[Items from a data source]
###
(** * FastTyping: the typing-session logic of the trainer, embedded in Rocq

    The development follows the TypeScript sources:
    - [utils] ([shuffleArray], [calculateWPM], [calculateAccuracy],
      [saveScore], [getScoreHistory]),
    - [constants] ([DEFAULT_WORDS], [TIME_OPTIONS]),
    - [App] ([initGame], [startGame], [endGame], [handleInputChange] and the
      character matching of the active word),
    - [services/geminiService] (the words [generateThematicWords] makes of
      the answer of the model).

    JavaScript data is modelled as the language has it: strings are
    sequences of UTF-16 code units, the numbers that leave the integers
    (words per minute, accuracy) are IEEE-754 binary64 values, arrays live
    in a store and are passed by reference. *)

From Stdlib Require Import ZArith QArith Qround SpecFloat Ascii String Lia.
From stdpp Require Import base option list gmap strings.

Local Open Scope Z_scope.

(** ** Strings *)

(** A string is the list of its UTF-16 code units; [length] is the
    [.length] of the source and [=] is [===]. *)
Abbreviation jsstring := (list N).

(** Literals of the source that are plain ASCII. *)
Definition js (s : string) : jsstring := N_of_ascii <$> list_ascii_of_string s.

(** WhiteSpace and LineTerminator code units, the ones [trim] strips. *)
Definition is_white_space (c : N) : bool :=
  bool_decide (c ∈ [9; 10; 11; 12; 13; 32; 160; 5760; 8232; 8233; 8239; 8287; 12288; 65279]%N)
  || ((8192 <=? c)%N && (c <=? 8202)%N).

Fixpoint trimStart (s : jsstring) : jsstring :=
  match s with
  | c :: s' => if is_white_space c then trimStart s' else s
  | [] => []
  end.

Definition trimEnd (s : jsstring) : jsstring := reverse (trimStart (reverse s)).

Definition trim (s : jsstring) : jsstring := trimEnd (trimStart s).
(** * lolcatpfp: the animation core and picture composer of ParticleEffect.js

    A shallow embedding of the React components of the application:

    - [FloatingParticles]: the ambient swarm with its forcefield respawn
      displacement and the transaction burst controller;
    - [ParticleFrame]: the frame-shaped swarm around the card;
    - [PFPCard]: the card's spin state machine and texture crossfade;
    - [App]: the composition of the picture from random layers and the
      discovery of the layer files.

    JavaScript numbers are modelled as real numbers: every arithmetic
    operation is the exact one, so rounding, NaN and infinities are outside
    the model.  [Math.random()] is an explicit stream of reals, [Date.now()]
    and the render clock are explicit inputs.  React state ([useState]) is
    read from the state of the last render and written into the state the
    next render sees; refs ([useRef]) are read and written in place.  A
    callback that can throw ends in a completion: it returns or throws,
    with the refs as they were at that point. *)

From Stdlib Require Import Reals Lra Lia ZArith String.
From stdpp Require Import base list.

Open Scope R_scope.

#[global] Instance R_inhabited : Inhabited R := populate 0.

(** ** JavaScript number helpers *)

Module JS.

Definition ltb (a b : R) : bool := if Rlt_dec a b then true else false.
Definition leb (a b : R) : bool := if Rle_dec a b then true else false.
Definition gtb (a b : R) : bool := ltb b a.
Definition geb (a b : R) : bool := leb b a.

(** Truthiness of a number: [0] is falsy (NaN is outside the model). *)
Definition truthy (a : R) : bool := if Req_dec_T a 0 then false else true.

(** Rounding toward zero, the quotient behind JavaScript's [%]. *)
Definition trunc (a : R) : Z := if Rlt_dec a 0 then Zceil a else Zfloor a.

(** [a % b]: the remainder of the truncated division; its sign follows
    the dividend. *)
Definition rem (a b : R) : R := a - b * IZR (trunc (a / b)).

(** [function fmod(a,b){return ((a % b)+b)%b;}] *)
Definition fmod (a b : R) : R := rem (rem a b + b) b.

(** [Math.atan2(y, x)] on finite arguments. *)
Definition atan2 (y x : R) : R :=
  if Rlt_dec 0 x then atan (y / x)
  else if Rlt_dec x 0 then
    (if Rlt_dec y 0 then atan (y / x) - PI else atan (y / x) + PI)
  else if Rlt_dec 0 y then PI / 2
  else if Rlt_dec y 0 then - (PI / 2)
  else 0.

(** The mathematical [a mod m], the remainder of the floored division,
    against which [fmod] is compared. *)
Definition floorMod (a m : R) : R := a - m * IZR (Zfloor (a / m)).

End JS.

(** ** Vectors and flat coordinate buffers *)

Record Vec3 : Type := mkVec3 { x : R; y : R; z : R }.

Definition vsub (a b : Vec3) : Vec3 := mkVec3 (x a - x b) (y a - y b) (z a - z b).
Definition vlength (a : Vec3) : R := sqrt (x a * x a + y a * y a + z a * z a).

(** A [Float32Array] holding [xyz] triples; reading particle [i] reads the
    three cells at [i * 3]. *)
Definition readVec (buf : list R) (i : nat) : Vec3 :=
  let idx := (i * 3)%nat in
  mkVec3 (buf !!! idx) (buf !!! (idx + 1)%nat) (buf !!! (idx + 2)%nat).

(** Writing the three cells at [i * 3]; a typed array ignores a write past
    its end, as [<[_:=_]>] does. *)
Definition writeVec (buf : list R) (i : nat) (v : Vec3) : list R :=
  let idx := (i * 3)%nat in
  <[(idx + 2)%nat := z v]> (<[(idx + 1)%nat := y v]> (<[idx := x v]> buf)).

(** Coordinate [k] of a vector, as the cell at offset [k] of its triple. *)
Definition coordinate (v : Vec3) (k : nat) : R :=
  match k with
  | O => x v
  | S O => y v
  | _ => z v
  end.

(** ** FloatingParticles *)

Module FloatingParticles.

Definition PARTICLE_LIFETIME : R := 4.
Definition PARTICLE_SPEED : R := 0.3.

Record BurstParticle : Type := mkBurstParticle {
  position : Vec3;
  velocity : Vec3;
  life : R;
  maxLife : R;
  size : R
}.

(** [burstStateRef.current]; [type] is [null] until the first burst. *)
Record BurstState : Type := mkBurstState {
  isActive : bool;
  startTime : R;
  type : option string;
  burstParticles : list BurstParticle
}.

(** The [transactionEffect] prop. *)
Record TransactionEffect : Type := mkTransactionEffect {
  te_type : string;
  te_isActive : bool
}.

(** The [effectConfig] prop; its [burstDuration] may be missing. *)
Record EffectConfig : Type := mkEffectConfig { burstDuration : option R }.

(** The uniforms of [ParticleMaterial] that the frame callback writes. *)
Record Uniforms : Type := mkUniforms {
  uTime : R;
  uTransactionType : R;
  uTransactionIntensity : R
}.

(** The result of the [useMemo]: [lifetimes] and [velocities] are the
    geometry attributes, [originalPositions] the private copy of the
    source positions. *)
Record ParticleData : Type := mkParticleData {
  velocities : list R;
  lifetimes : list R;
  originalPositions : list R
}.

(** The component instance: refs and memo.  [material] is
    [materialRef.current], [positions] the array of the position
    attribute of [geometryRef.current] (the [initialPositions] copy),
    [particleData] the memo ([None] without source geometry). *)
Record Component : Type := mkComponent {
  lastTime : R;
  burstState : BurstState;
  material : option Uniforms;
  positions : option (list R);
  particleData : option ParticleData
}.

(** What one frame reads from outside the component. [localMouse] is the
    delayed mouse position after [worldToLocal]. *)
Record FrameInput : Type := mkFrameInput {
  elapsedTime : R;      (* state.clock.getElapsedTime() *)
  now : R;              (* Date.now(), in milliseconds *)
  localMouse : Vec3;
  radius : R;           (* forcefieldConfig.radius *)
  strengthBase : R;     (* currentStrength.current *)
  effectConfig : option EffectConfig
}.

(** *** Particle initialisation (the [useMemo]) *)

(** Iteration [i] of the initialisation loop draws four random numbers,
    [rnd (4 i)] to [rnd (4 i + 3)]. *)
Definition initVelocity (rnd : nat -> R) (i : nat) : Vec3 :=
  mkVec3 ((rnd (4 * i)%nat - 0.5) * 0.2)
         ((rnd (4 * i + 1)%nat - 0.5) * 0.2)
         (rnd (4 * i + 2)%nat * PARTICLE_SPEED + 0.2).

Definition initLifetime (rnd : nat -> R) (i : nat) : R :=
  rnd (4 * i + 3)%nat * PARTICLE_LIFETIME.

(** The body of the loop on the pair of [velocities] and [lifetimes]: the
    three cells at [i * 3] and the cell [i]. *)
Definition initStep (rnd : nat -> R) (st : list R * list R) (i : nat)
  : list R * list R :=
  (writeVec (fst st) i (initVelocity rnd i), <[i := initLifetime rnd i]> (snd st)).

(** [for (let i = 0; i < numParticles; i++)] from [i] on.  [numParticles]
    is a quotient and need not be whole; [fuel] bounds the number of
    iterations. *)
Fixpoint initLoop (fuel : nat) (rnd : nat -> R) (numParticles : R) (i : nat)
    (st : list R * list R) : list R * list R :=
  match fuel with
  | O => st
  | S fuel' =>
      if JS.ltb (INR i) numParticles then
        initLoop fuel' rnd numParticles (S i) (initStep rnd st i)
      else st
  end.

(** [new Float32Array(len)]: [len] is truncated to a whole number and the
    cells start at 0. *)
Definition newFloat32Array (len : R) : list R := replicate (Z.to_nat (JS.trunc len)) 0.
###
WHAT YOU ARE ASKED TO DO -
Please retype the data exactly as it stands, from its first line down to the line that contains "- [PFPCard]: the", then stop.

ANSWER BELOW -
(** * FastTyping: the typing-session logic of the trainer, embedded in Rocq

    The development follows the TypeScript sources:
    - [utils] ([shuffleArray], [calculateWPM], [calculateAccuracy],
      [saveScore], [getScoreHistory]),
    - [constants] ([DEFAULT_WORDS], [TIME_OPTIONS]),
    - [App] ([initGame], [startGame], [endGame], [handleInputChange] and the
      character matching of the active word),
    - [services/geminiService] (the words [generateThematicWords] makes of
      the answer of the model).

    JavaScript data is modelled as the language has it: strings are
    sequences of UTF-16 code units, the numbers that leave the integers
    (words per minute, accuracy) are IEEE-754 binary64 values, arrays live
    in a store and are passed by reference. *)

From Stdlib Require Import ZArith QArith Qround SpecFloat Ascii String Lia.
From stdpp Require Import base option list gmap strings.

Local Open Scope Z_scope.

(** ** Strings *)

(** A string is the list of its UTF-16 code units; [length] is the
    [.length] of the source and [=] is [===]. *)
Abbreviation jsstring := (list N).

(** Literals of the source that are plain ASCII. *)
Definition js (s : string) : jsstring := N_of_ascii <$> list_ascii_of_string s.

(** WhiteSpace and LineTerminator code units, the ones [trim] strips. *)
Definition is_white_space (c : N) : bool :=
  bool_decide (c ∈ [9; 10; 11; 12; 13; 32; 160; 5760; 8232; 8233; 8239; 8287; 12288; 65279]%N)
  || ((8192 <=? c)%N && (c <=? 8202)%N).

Fixpoint trimStart (s : jsstring) : jsstring :=
  match s with
  | c :: s' => if is_white_space c then trimStart s' else s
  | [] => []
  end.

Definition trimEnd (s : jsstring) : jsstring := reverse (trimStart (reverse s)).

Definition trim (s : jsstring) : jsstring := trimEnd (trimStart s).
(** * lolcatpfp: the animation core and picture composer of ParticleEffect.js

    A shallow embedding of the React components of the application:

    - [FloatingParticles]: the ambient swarm with its forcefield respawn
      displacement and the transaction burst controller;
    - [ParticleFrame]: the frame-shaped swarm around the card;
    - [PFPCard]: the card's spin state machine and texture crossfade;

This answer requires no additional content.